Doing now what patients need next

Backup

Previous work with GANs in biomedical space

Generation of virtual lung single‐photon emission computed tomography/CT fusion images for functional avoidance radiotherapy planning using machine learning algorithms

BumSup Jang and Ji Hyun Chang, J Medical Imaging and Radiation Oncology. 2019

onlinelibrary.wiley.com/doi/full/10.1111/1754-9485.12868

SHIFT: speedy histopathological-to-immunofluorescent translation of whole slide images using conditional generative adversarial networks

Erik A. Burlingame, Adam A. Margolin, Joe W. Gray, and Young Hwan Chang Proc SPIE Int Soc Opt Eng. 2018

https://www.ncbi.nlm.nih.gov/pmc/articles/PMC6166432/

PATHOLOGY INFORMATICS · 2019-08-05 · PATHOLOGY INFORMATICS A Proof-of-concept use of Generative...

Documents

Transcript of PATHOLOGY INFORMATICS · 2019-08-05 · PATHOLOGY INFORMATICS A Proof-of-concept use of Generative...

The Promise of Pathology Informatics James J. Cimino, M.D. Department of Medical Informatics Columbia University.

Gans, Gans & Associates HA-Director of Operations-pd .pdf · Gans, Gans & Associates 7445 Quail Meadow Road, Plant City, FL 33565 813-986-4441 . Director of Operations Durham, NC

Pathology Imaging and Informatics as the Cornerstone of ...€¦ · Pathology Imaging and Informatics as the Cornerstone of Precision Medicine: Two years of Experience with the NIDDK

· KS GAnS _K6S _S .h._ laaD.AG KS GAnS _K6S _S ?_AahA G )? hh.G KS GAnS _K6S _S AG; KS GAnS _K6S _S ?_AahA G

Digital pathology and pathology informatics

Advantages of Integrated (Homogenous) Systems John Gilbertson MD Associate Chief of Pathology Director of Pathology Informatics Massachusetts General Hospital.

Bar-coding in AP: OmniTrax as a Full Middleware Solution Rodney Schmidt, MD, PhD Professor of Pathology, Director of Medical Informatics (Pathology) University.

Pathology Informatics Essentials for Residents ... IRG R3.1.pdf · clinical informatics (AP/CP).” Exhibit 2: PIER Essentials and the ACGME Informatics Milestones SBP7: Informatics

CAP Today Session: New Directions in Pathology Informatics ... · Benedum Oncology Informatics Center / Center for Pathology Informatics Slide 2 2 Disclosures by MJB APIII •Corporate

The Future of Pathology Informatics: The Biomedical Informatics Department Model Michael J. Becich, MD PhD Chairman and Professor Department of Biomedical.

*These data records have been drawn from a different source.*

(* ===== verification/ToolMcp.v ===== *)
(** * Tool runtime: remote MCP server configuration

    Models [crates/lorepia-tool-runtime/src/mcp.rs]: which remote endpoints a user
    may configure.  URL parsing is the [url] crate's, the parameter [url_parse];
    the policy on its parts is the code's. *)

From S2P Require Import Prelude Bytes Utf8 Json Url ToolSchema.

Definition MAX_MCP_SERVER_ID_BYTES : Z := 64.
Definition MAX_MCP_ENDPOINT_BYTES : Z := 2048.
Definition MAX_CREDENTIAL_REF_BYTES : Z := 128.
Definition MAX_MCP_CONFIG_DOCUMENT_BYTES : Z := 4096.

Inductive McpTransport : Type := StreamableHttp | Stdio.

#[export] Instance McpTransport_eq_dec : EqDecision McpTransport.
Proof. solve_decision. Defined.

(** ** Identifiers *)

Definition name_byte (b : byte) : bool := is_ascii_alphanumeric b || one_of "_.-" b.

Definition safe_name (value : str) : bool :=
  match value with
  | [] => false
  | first :: rest =>
      is_ascii_alphabetic first && forallb name_byte rest && negb (contains value (lit ".."))
  end.

Definition credential_ref_validate (value : str) : ToolResultOf unit :=
  if is_empty value || (len value >? MAX_CREDENTIAL_REF_BYTES) then Err InvalidCredentialReference
  else if safe_name value then Ok tt else Err InvalidCredentialReference.

Definition validate_server_id (value : str) : ToolResultOf unit :=
  if is_empty value then Err (EmptyField "mcp_server_id")
  else if len value >? MAX_MCP_SERVER_ID_BYTES
  then Err (FieldTooLong "mcp_server_id" MAX_MCP_SERVER_ID_BYTES)
  else if safe_name value then Ok tt else Err (InvalidName "mcp_server_id").

(** ** Endpoints *)

Definition DOT : byte := byte_of 46.
Definition HYPHEN : byte := byte_of 45.

Definition FORBIDDEN_SUFFIXES : list string :=
  ["localhost"; ".localhost"; ".local"; ".lan"; ".internal"; ".home"; ".home.arpa"].

Fixpoint trim_start_dots (s : str) : str :=
  match s with
  | [] => []
  | c :: s' => if byte_eqb c DOT then trim_start_dots s' else s
  end.

Definition forbidden_suffix (domain : str) (suffix : string) : bool :=
  str_eqb domain (trim_start_dots (lit suffix)) || ends_with domain (lit suffix).

Definition label_byte (b : byte) : bool := is_ascii_alphanumeric b || byte_eqb b HYPHEN.

Definition label_ok (label : str) : bool :=
  negb (is_empty label || (len label >? 63) || starts_with label [HYPHEN] ||
        ends_with label [HYPHEN] || negb (forallb label_byte label)).

Definition validate_public_domain (domain : str) : ToolResultOf unit :=
  let domain := to_ascii_lowercase domain in
  if ends_with domain [DOT] || (len domain >? 253) || negb (contains domain [DOT])
  then Err ForbiddenMcpHost
  else if existsb (forbidden_suffix domain) FORBIDDEN_SUFFIXES then Err ForbiddenMcpHost
  else forM_result (fun label => ensure (label_ok label) ForbiddenMcpHost) (split_on DOT domain).

Section endpoints.
Context `{UrlLib}.

Definition validate_endpoint (value : str) : ToolResultOf unit :=
  if is_empty value then Err (EmptyField "mcp_endpoint")
  else if len value >? MAX_MCP_ENDPOINT_BYTES
  then Err (FieldTooLong "mcp_endpoint" MAX_MCP_ENDPOINT_BYTES)
  else
    endpoint ← ok_or (url_parse value) (InvalidMcpEndpoint "URL parsing failed");
    if negb (str_eqb (scheme endpoint) (lit "https")) then Err (InvalidMcpEndpoint "HTTPS is required")
    else if cannot_be_a_base endpoint then Err (InvalidMcpEndpoint "hierarchical URL is required")
    else if negb (is_empty (username endpoint)) || is_some (password endpoint)
    then Err (InvalidMcpEndpoint "userinfo credentials are forbidden")
    else if is_some (query endpoint) || is_some (fragment endpoint)
    then Err (InvalidMcpEndpoint "query and fragment are forbidden")
    else
      match url_host endpoint with
      | Some (Domain domain) => validate_public_domain domain
      | Some (Ipv4 _) | Some (Ipv6 _) => Err ForbiddenMcpHost
      | None => Err (InvalidMcpEndpoint "host is required")
      end.

Record RemoteMcpServerConfig : Type := mkConfig {
  server_id : str;
  transport : McpTransport;
  endpoint_url : str;
  credential_ref : str;
}.

Definition config_validate (self : RemoteMcpServerConfig) : ToolResultOf unit :=
  _ ← validate_server_id (server_id self);
  _ ← ensure (bool_decide (transport self = StreamableHttp)) UnsupportedMcpTransport;
  _ ← credential_ref_validate (credential_ref self);
  validate_endpoint (endpoint_url self).

Definition RemoteMcpServerConfig_new (server_id endpoint_url credential_ref : str) :
    ToolResultOf RemoteMcpServerConfig :=
  let config := mkConfig server_id StreamableHttp endpoint_url credential_ref in
  _ ← config_validate config;
  mret config.

(** ** What is accepted *)

(** A host name on the public Internet: two labels at least, each a well-formed
    DNS label, in no local or reserved zone. *)
Record public_domain (domain : str) : Prop := {
  pd_length : len domain <= 253;
  pd_labels : Forall (fun label => label_ok label = true) (split_on DOT domain);
  pd_dotted : (2 <= length (split_on DOT domain))%nat;
  pd_zone zone parent :
    zone ∈ ["localhost"; "local"; "lan"; "internal"; "home"; "home.arpa"] ->
    domain <> lit zone /\ domain <> parent ++ lit "." ++ lit zone;
}.

Lemma split_on_length c s : (1 <= length (split_on c s))%nat.
Proof.
  destruct s as [|x s]; cbn [split_on length]; [lia|]. destruct (byte_eqb x c); cbn [length]; [lia|].
  destruct (split_on c s); cbn [length]; lia.
Qed.

Lemma contains_dot_split s : contains s [DOT] = true -> (2 <= length (split_on DOT s))%nat.
Proof.
  rewrite contains_spec. intros (a & b & ->). induction a as [|c a IH]; cbn [app split_on] in *.
  - rewrite byte_eqb_refl. pose proof (split_on_length DOT b). cbn [length]. lia.
  - destruct (byte_eqb c DOT); [cbn [length]; lia|].
    destruct (split_on DOT (a ++ DOT :: b)); cbn [length] in *; lia.
Qed.

Lemma forbidden_zone domain zone parent :
  existsb (forbidden_suffix domain) FORBIDDEN_SUFFIXES = false ->
  zone ∈ ["localhost"; "local"; "lan"; "internal"; "home"; "home.arpa"] ->
  domain <> lit zone /\ domain <> parent ++ lit "." ++ lit zone.
Proof.
  intros Hn Hz. assert (Hs : (String.append "." zone) ∈ FORBIDDEN_SUFFIXES).
  { revert Hz. clear. intros Hz. unfold FORBIDDEN_SUFFIXES.
    repeat (apply elem_of_cons in Hz as [->|Hz]; [cbn; set_solver|]). by apply not_elem_of_nil in Hz. }
  apply list_elem_of_In in Hs. apply not_true_iff_false in Hn.
  assert (Hf : forbidden_suffix domain (String.append "." zone) = false).
  { apply not_true_iff_false. intros Ht. apply Hn. apply existsb_exists. eauto. }
  unfold forbidden_suffix in Hf. apply orb_false_iff in Hf as [H1 H2].
  assert (Hl : lit (String.append "." zone) = DOT :: lit zone) by done. rewrite Hl in *.
  cbn [trim_start_dots] in H1. rewrite byte_eqb_refl in H1. split.
  - intros ->. revert H1. clear -Hz. repeat (apply elem_of_cons in Hz as [->|Hz]; [done|]).
    by apply not_elem_of_nil in Hz.
  - intros He. assert (ends_with domain (DOT :: lit zone) = true); [|congruence].
    subst; apply ends_with_app.
Qed.

Lemma validate_public_domain_ok d :
  validate_public_domain d = Ok tt -> public_domain (to_ascii_lowercase d).
Proof.
  unfold validate_public_domain. set (l := to_ascii_lowercase d).
  destruct (_ || _ || _) eqn:H1; [done|]. destruct (existsb _ _) eqn:H2; [done|].
  rewrite !orb_false_iff in H1. destruct H1 as [[_ Hlen] Hdot]. zify_bool.
  intros Hall%forM_result_Ok. split.
  - lia.
  - eapply Forall_impl; [|exact Hall]. intros x Hx. by apply ensure_Ok in Hx.
  - by apply contains_dot_split.
  - intros zone parent Hz. by apply forbidden_zone.
Qed.

(** A configuration that validates uses the HTTP transport and an HTTPS URL
    without user info, query or fragment, whose host is a domain name (never an IP
    address) with at least two well-formed labels and outside [localhost] and the
    local and internal zones. *)
Theorem accepted_mcp_endpoint_is_public (c : RemoteMcpServerConfig) :
  config_validate c = Ok tt ->
  transport c = StreamableHttp /\
  exists url domain,
    url_parse (endpoint_url c) = Some url /\ scheme url = lit "https" /\
    username url = [] /\ password url = None /\ query url = None /\ fragment url = None /\
    url_host url = Some (Domain domain) /\ public_domain (to_ascii_lowercase domain).
Proof.
  unfold config_validate. intros (_ & _ & Hc)%bind_Ok.
  apply bind_Ok in Hc as (_ & Ht%ensure_Ok & Hc). apply bind_Ok in Hc as (_ & _ & He).
  split; [by apply bool_decide_eq_true in Ht|]. unfold validate_endpoint in He.
  destruct (is_empty _); [done|]. destruct (_ >? _); [done|].
  apply bind_Ok in He as (url & Hu%ok_or_Ok & He). exists url.
  destruct (str_eqb (scheme url) _) eqn:Hs; cbn [negb] in He; [|done]. apply str_eqb_eq in Hs.
  destruct (cannot_be_a_base url); [done|].
  destruct (username url) eqn:?, (password url) eqn:?; cbn [is_empty is_some negb orb] in He; try done.
  destruct (query url) eqn:?, (fragment url) eqn:?; cbn [is_some orb] in He; try done.
  destruct (url_host url) as [[domain| |]|] eqn:?; try done.
  exists domain. apply validate_public_domain_ok in He. done.
Qed.
End endpoints.

Module McpExamples.

#[export] Instance example_url : UrlLib := {
  url_parse s :=
    if str_eqb s (lit "https://mcp.example.com/rpc")
    then Some (mkUrl (lit "https") false [] None (Some (Domain (lit "mcp.example.com"))) None (lit "/rpc") None None)
    else None;
  address_text _ := [];
  query_pairs _ := [];
  encode_path p := p;
}.

Definition config : RemoteMcpServerConfig :=
  mkConfig (lit "weather") StreamableHttp (lit "https://mcp.example.com/rpc") (lit "cred.1").

Lemma accepted_mcp_endpoint_is_public_witness : transport config = StreamableHttp.
Proof.
  refine (proj1 (accepted_mcp_endpoint_is_public config _)). vm_compute. reflexivity.
Defined.

End McpExamples.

Olga Medvedeva Center for Pathology Informatics University ... · Olga Medvedeva Center for Pathology Informatics University of Pittsburgh. 6th International Protégé Workshop Outline

De-identifying Pathology Reports for Pathology Informatics James Gardner, Li Xiong Department of Math and Computer Science Fusheng Wang, Andrew Post, Joel.

Ulysses J. Balis, M.D. Director, Division of Pathology Informatics Department of Pathology

Pathology Informatics Essentials for Residents Instructional Resource Guide pier irg... · 2016-07-06 · The prototype, Pathology Informatics Essentials for Residents – Instructional

Pathology Informatics as a Key Element in New …...Pathology Informatics as a Key Element in New Healthcare Delivery Models and Technologies Bruce A. Friedman, M.D. Active Emeritus

Challenges to Pathology Informatics in the Era of the Electronic Medical Record Bruce A. Friedman, M.D. Department of Pathology University of Michigan.

Computer Science, Biology and Biomedical Informatics ...€¦ · The University of Pittsburgh’s Department of Biomedical Informatics and Division of Pathology Informatics created

De-identifying Pathology Reports for Pathology Informatics

Edinburgh-St Andrews Consortium for Molecular Pathology, … · 2016-07-01 · Programme. 4 Edinburgh-St Andrews Consortium for Molecular Pathology, Informatics and Genome Sciences

Laboratory Information Digital Data Exchange (LIDDEx): An update Ulysses J. Balis, M.D. Director, Division of Pathology Informatics Department of Pathology.